▶ **How to complete this task**
Across the records below, count the lines that contain "Hlen" and write down only the count.

▶ **Data for this exercise**

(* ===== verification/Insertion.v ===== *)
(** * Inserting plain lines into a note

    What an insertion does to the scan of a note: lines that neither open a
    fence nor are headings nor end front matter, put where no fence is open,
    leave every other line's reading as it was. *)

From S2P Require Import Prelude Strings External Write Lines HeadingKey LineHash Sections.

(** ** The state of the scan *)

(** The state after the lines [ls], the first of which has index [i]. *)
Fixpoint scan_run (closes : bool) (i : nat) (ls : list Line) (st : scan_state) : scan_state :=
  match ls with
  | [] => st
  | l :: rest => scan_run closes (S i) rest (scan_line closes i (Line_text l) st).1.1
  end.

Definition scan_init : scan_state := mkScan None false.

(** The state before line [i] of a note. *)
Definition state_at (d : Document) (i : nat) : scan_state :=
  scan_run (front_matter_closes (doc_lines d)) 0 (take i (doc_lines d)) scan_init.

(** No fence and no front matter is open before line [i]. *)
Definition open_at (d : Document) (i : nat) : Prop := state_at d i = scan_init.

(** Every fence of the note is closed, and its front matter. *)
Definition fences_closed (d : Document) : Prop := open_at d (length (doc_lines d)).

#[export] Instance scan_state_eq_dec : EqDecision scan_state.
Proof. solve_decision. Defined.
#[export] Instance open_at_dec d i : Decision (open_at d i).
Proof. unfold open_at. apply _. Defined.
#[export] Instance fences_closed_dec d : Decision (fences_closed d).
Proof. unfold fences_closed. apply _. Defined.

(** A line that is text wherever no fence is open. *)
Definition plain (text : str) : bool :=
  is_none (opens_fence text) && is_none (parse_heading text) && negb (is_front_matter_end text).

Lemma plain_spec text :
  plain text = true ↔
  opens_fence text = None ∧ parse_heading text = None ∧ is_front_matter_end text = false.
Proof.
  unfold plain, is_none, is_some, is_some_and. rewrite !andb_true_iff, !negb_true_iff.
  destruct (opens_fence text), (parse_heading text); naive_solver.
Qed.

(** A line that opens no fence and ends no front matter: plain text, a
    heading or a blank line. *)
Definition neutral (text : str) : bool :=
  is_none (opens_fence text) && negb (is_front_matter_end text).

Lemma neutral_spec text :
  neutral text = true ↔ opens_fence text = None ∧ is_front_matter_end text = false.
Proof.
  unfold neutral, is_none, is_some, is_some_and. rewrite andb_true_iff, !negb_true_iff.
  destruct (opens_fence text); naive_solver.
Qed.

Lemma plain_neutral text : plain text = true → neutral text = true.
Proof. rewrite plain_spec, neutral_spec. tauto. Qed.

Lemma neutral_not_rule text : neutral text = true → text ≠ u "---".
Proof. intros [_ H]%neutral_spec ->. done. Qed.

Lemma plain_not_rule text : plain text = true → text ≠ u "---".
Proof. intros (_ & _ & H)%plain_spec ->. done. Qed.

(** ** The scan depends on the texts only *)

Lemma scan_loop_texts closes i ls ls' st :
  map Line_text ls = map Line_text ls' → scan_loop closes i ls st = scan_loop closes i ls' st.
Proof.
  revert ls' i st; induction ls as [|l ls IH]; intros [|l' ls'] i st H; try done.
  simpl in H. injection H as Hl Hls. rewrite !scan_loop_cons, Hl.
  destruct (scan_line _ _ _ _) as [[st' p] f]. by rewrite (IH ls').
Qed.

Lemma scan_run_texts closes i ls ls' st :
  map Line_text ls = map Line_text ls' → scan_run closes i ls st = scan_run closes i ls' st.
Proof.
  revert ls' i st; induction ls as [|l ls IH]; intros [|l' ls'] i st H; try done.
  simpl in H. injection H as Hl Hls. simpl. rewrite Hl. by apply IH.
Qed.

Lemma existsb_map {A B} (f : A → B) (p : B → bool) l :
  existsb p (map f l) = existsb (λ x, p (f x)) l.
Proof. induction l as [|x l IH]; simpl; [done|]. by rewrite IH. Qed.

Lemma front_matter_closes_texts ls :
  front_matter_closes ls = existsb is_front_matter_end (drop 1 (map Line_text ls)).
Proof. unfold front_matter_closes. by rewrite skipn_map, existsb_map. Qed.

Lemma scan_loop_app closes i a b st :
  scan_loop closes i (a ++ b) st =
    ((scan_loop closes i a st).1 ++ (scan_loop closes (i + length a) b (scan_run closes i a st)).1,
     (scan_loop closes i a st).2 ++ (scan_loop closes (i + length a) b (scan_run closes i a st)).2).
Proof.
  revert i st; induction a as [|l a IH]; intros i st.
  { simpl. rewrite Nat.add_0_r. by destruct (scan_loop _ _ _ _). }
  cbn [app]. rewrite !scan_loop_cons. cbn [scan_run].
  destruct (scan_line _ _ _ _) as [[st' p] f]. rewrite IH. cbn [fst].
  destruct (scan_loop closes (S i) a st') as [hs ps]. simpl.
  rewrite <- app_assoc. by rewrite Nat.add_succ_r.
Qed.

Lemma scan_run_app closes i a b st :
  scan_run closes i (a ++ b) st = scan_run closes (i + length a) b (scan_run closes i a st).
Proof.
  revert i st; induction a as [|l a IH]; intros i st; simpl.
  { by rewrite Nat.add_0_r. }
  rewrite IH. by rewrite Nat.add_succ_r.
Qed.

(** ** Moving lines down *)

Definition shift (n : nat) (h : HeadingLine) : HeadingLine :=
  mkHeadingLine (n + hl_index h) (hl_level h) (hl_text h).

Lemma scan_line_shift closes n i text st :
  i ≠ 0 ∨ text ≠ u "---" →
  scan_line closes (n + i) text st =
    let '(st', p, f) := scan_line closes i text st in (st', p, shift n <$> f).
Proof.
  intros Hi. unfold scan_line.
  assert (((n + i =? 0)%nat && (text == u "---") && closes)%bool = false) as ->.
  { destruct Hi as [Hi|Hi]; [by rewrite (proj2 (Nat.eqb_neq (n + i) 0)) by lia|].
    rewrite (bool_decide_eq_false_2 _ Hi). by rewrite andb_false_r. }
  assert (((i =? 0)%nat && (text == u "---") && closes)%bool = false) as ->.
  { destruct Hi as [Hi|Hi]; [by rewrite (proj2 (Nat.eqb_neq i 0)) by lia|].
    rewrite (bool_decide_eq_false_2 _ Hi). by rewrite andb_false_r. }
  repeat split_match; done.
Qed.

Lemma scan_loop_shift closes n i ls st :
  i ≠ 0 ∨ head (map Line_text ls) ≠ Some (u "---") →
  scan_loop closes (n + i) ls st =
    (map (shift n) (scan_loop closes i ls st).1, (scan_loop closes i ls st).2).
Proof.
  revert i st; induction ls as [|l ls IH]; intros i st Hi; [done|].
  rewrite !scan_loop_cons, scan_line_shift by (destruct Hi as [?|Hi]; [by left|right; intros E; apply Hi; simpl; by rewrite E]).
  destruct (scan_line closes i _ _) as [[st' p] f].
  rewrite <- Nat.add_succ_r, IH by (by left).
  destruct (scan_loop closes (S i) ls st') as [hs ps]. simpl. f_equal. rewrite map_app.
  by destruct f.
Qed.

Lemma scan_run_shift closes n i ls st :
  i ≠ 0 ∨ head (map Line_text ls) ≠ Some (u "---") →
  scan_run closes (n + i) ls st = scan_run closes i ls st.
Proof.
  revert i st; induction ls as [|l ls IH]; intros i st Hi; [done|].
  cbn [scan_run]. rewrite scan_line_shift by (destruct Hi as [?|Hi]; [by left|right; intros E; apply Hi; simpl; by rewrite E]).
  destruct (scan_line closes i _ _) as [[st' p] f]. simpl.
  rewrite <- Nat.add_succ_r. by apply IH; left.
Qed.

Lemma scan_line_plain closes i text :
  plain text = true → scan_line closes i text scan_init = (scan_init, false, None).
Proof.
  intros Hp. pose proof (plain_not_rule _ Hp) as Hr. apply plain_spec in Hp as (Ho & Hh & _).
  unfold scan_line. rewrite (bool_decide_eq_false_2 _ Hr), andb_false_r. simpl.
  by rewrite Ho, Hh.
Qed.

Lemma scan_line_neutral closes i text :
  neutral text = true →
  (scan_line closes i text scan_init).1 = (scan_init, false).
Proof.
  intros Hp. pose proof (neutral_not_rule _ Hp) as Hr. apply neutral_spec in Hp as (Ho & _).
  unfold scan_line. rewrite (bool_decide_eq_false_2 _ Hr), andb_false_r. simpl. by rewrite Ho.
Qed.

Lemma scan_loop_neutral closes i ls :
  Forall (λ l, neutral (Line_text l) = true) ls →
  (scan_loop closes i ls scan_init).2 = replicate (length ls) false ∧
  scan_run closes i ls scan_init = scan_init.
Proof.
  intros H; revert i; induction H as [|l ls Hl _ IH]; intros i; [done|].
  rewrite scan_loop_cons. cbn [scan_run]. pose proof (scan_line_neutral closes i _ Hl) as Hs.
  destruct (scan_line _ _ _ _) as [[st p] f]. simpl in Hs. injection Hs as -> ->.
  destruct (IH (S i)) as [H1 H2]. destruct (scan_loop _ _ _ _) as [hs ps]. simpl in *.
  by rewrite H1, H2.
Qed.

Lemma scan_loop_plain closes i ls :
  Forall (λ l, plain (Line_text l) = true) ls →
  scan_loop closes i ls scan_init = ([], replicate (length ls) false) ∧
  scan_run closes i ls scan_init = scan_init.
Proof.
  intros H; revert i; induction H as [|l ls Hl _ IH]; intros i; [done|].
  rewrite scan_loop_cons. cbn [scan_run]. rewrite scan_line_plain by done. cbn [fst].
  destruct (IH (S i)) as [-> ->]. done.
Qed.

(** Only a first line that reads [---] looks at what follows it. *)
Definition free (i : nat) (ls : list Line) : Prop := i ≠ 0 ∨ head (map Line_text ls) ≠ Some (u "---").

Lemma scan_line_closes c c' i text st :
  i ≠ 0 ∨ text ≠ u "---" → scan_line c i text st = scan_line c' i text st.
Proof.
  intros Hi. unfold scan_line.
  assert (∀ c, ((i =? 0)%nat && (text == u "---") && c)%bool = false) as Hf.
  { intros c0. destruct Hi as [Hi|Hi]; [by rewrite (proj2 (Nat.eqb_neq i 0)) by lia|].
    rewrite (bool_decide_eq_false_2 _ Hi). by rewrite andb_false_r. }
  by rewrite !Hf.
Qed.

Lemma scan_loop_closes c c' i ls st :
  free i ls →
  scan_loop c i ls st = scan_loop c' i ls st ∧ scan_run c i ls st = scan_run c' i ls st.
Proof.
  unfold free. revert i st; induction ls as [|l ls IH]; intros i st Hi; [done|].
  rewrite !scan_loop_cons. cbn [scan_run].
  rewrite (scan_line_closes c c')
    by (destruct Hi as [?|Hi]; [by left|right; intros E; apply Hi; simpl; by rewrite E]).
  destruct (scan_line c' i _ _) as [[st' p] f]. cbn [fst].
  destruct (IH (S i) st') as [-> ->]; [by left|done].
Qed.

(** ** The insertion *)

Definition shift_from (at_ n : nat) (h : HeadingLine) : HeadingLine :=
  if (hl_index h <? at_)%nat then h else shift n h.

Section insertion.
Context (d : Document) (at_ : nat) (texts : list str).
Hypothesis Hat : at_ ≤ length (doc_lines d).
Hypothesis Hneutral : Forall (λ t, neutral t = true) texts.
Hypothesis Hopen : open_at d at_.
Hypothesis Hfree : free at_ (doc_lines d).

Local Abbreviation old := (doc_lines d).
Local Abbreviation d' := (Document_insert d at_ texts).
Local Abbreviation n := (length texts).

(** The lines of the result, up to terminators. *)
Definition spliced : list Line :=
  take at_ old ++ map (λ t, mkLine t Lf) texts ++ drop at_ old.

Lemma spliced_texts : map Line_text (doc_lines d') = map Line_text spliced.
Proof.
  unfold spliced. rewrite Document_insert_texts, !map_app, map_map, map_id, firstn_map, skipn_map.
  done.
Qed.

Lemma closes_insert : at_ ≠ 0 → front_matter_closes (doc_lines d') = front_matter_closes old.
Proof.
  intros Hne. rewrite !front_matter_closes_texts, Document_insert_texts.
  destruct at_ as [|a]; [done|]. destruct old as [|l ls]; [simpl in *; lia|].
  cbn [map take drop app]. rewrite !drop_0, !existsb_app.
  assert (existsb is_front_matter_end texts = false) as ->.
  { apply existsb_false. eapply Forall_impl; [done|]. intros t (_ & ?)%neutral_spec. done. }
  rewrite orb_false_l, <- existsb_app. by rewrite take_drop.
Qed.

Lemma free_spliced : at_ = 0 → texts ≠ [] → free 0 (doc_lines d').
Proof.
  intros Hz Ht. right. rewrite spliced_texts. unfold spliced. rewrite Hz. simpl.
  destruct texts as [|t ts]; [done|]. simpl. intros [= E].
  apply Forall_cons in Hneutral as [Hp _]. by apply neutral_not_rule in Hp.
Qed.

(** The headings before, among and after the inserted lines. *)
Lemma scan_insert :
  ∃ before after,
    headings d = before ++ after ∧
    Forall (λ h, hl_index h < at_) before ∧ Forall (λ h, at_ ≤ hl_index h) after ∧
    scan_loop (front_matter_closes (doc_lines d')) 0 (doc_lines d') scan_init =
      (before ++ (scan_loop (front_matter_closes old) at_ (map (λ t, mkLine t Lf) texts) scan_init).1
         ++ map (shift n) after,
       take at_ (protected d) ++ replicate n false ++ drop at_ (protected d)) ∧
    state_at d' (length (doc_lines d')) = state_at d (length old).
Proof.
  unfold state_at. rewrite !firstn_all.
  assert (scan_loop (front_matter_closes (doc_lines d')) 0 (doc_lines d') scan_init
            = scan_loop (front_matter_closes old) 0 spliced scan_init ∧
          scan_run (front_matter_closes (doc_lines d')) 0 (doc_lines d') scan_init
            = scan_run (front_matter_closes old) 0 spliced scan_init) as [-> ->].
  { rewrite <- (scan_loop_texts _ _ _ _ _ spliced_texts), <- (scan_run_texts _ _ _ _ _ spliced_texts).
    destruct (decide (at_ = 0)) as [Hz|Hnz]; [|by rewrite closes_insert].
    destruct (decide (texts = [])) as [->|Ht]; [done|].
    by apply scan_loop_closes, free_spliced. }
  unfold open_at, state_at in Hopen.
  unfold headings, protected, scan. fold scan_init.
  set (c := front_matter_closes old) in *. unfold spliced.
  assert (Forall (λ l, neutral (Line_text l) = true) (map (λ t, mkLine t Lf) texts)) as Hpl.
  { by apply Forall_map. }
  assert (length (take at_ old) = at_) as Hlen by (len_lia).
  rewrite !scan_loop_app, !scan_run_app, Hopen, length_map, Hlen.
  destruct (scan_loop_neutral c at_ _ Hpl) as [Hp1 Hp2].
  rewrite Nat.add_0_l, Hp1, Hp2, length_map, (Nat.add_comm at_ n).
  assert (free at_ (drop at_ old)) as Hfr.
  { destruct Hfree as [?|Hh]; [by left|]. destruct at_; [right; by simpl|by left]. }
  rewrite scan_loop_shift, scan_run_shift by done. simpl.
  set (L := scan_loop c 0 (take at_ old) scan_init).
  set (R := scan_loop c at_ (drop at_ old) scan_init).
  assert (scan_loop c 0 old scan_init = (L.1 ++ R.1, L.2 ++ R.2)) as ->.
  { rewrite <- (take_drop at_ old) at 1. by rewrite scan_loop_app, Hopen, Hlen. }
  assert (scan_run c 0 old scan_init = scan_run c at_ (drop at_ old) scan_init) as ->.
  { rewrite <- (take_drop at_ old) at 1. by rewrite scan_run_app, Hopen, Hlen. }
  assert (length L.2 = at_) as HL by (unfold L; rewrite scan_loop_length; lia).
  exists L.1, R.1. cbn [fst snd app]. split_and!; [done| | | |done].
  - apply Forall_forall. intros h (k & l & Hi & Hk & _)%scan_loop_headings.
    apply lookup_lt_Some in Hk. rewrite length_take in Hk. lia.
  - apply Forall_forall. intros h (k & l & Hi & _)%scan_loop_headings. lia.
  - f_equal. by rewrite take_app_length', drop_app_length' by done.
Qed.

▶ **Final answer**
4